■ **Work task**: Below are records; reproduce exactly the lines from the first through the one containing "(** The lines".

■ **The data**:
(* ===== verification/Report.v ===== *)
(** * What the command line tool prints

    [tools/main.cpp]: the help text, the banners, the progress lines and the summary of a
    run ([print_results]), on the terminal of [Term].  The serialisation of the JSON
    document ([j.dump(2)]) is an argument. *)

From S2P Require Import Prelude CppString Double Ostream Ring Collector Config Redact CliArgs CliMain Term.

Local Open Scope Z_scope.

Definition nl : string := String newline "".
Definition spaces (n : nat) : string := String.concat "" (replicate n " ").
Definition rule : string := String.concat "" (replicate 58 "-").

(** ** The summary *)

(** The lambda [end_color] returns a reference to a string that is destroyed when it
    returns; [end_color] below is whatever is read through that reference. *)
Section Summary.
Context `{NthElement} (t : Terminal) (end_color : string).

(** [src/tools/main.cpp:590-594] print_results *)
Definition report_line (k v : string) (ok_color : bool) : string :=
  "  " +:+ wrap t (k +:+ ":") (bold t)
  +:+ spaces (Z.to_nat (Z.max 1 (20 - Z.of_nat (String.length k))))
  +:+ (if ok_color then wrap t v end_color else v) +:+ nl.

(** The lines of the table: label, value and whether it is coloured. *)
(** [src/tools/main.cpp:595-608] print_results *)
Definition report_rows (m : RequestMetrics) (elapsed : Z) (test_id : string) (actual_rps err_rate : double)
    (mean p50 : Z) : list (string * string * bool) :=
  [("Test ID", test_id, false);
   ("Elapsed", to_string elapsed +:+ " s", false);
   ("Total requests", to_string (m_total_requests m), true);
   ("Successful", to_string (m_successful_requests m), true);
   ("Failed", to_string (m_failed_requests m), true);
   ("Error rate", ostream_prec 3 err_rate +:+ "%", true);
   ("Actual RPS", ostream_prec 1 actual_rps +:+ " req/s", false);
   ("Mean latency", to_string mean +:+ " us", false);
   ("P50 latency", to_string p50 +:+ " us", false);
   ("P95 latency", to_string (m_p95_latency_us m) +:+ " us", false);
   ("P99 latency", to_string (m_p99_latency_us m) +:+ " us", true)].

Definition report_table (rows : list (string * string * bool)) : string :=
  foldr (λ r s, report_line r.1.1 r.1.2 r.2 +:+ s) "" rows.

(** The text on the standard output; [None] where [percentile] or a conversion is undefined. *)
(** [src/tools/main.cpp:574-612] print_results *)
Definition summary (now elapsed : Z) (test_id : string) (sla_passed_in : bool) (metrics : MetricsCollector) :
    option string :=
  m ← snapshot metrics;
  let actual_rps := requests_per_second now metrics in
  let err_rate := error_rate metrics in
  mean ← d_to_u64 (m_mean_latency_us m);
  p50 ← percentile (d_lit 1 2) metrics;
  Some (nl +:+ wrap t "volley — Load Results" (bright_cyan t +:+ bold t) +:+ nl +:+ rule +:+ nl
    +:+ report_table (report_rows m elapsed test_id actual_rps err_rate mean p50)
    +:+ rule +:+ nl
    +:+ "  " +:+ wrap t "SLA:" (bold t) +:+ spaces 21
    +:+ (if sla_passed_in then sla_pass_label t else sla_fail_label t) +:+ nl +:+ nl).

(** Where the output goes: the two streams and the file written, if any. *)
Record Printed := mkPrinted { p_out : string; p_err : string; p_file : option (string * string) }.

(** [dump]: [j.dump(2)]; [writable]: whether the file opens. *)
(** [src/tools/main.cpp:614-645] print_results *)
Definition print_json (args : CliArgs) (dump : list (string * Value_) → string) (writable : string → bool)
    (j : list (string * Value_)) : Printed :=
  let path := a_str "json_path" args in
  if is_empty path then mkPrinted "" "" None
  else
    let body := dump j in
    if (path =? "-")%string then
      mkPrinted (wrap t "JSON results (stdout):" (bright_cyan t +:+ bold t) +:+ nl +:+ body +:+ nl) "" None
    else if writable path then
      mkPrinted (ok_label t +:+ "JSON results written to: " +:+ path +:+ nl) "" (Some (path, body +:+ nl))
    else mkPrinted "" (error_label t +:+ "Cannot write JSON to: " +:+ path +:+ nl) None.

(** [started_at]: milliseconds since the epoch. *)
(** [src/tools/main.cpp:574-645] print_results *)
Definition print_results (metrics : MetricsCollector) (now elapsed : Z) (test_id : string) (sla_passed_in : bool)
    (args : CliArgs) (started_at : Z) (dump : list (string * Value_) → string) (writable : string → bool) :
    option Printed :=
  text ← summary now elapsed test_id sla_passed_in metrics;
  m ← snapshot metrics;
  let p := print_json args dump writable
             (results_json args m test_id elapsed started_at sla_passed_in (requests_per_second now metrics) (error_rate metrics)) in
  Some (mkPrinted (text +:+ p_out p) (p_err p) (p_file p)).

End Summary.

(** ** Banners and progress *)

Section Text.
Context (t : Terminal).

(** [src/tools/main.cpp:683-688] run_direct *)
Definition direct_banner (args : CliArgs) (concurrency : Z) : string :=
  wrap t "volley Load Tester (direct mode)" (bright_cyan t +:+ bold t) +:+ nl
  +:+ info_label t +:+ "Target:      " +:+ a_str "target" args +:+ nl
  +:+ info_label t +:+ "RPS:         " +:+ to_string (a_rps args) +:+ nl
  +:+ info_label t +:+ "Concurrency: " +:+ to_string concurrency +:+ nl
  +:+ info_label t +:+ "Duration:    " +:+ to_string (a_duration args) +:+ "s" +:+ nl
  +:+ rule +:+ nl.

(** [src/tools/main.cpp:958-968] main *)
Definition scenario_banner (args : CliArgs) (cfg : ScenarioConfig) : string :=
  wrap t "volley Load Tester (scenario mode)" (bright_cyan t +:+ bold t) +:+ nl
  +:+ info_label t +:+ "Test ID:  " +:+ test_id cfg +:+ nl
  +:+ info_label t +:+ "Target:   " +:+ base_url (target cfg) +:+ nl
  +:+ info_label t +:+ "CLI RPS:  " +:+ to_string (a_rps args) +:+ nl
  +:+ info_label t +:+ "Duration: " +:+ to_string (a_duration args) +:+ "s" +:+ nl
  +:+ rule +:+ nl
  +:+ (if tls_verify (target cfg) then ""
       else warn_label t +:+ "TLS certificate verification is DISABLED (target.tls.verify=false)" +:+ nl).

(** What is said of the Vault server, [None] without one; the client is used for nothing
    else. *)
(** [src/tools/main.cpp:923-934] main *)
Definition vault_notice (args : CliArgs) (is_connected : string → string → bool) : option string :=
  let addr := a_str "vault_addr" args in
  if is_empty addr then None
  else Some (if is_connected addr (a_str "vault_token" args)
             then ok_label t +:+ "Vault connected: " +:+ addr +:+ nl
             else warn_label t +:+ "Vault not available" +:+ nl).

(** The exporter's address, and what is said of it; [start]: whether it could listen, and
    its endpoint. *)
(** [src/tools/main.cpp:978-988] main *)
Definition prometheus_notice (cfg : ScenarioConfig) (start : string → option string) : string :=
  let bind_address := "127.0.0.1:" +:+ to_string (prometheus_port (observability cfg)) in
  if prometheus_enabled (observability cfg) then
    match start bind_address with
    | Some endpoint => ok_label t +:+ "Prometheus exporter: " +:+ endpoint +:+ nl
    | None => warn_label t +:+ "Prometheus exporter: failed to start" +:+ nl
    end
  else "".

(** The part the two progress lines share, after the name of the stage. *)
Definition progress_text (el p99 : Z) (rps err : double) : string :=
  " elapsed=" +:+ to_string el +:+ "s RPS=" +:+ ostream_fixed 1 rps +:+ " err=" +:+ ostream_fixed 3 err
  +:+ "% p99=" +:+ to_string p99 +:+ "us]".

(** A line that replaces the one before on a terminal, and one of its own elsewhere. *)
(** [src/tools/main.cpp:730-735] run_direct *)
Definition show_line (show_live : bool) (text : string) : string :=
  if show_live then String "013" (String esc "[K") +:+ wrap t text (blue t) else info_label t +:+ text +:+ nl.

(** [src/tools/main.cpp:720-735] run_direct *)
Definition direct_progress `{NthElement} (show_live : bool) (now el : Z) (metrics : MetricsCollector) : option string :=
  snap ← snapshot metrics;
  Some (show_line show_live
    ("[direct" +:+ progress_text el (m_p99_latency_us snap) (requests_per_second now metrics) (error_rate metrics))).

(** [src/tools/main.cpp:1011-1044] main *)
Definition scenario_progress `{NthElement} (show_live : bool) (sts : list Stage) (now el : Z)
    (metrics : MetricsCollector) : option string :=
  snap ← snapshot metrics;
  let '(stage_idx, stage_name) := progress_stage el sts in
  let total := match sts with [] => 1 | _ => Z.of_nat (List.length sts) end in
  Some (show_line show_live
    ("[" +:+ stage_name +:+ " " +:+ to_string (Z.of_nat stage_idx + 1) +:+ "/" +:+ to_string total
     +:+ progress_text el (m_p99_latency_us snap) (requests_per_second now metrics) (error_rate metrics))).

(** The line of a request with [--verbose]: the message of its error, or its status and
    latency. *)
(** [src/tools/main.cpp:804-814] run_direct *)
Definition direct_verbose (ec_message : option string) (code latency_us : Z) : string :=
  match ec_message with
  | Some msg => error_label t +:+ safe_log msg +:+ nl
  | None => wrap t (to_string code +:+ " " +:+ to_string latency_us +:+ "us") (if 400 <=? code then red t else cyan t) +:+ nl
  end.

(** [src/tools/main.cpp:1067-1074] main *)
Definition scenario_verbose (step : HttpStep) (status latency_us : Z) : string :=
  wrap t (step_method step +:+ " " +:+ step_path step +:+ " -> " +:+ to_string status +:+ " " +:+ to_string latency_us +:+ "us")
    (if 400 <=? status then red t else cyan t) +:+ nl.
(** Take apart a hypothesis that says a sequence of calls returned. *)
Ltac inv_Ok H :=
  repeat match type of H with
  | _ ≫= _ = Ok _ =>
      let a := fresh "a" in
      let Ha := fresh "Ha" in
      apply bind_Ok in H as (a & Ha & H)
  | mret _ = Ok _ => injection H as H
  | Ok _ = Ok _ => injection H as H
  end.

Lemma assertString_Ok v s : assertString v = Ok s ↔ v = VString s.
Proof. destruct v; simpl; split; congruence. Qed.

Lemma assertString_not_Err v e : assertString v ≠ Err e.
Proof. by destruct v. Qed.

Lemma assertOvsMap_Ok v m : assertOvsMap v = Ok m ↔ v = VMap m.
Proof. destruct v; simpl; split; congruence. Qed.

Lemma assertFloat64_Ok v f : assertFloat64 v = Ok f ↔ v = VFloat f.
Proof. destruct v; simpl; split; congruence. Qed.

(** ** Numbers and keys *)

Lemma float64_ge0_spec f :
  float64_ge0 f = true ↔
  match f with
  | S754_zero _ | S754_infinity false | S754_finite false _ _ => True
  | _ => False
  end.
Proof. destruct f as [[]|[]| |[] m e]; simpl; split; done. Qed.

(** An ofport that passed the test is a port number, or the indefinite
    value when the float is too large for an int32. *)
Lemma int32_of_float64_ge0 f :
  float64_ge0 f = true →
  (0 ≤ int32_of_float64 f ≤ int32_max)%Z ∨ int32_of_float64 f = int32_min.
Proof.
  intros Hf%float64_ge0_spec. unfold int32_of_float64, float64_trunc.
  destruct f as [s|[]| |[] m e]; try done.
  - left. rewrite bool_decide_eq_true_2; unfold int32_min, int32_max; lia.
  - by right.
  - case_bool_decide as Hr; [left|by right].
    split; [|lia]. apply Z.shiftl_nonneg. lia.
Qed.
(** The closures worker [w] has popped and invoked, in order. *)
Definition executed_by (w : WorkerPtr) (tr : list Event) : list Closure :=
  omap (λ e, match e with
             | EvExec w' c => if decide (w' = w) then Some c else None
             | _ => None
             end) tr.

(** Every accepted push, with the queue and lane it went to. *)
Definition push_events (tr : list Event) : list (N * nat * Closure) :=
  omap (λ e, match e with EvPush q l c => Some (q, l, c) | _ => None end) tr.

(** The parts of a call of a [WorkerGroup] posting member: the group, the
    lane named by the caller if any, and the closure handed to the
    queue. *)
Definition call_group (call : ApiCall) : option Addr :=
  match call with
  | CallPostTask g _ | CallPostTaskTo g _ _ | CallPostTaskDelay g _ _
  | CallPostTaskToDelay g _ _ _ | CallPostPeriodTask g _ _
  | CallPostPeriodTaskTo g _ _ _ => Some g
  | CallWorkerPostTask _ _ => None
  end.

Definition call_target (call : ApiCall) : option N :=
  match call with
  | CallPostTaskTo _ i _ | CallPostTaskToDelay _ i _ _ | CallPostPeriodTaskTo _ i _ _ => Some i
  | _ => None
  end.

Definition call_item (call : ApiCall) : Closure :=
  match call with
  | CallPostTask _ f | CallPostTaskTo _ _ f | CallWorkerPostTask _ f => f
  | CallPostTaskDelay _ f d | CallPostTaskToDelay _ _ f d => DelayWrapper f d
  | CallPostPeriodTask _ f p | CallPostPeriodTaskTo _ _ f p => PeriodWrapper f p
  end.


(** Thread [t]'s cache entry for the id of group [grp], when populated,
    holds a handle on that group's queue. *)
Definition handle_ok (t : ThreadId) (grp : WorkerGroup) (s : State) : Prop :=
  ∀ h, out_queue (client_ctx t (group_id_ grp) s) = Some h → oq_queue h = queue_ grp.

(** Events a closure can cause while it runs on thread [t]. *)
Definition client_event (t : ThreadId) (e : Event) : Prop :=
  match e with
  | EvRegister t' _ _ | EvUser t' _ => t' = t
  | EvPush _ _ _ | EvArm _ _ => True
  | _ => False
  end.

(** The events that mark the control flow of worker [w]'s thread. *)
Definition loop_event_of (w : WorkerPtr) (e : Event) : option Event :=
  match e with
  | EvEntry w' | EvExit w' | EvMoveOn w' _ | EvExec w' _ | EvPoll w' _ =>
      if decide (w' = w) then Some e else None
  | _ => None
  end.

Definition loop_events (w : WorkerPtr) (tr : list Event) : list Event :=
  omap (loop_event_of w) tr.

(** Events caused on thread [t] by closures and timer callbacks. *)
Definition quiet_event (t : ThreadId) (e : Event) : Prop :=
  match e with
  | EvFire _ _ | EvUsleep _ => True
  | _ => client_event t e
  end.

■ **Result of this task**:
(* ===== verification/Report.v ===== *)
(** * What the command line tool prints

    [tools/main.cpp]: the help text, the banners, the progress lines and the summary of a
    run ([print_results]), on the terminal of [Term].  The serialisation of the JSON
    document ([j.dump(2)]) is an argument. *)

From S2P Require Import Prelude CppString Double Ostream Ring Collector Config Redact CliArgs CliMain Term.

Local Open Scope Z_scope.

Definition nl : string := String newline "".
Definition spaces (n : nat) : string := String.concat "" (replicate n " ").
Definition rule : string := String.concat "" (replicate 58 "-").

(** ** The summary *)

(** The lambda [end_color] returns a reference to a string that is destroyed when it
    returns; [end_color] below is whatever is read through that reference. *)
Section Summary.
Context `{NthElement} (t : Terminal) (end_color : string).

(** [src/tools/main.cpp:590-594] print_results *)
Definition report_line (k v : string) (ok_color : bool) : string :=
  "  " +:+ wrap t (k +:+ ":") (bold t)
  +:+ spaces (Z.to_nat (Z.max 1 (20 - Z.of_nat (String.length k))))
  +:+ (if ok_color then wrap t v end_color else v) +:+ nl.

(** The lines of the table: label, value and whether it is coloured. *)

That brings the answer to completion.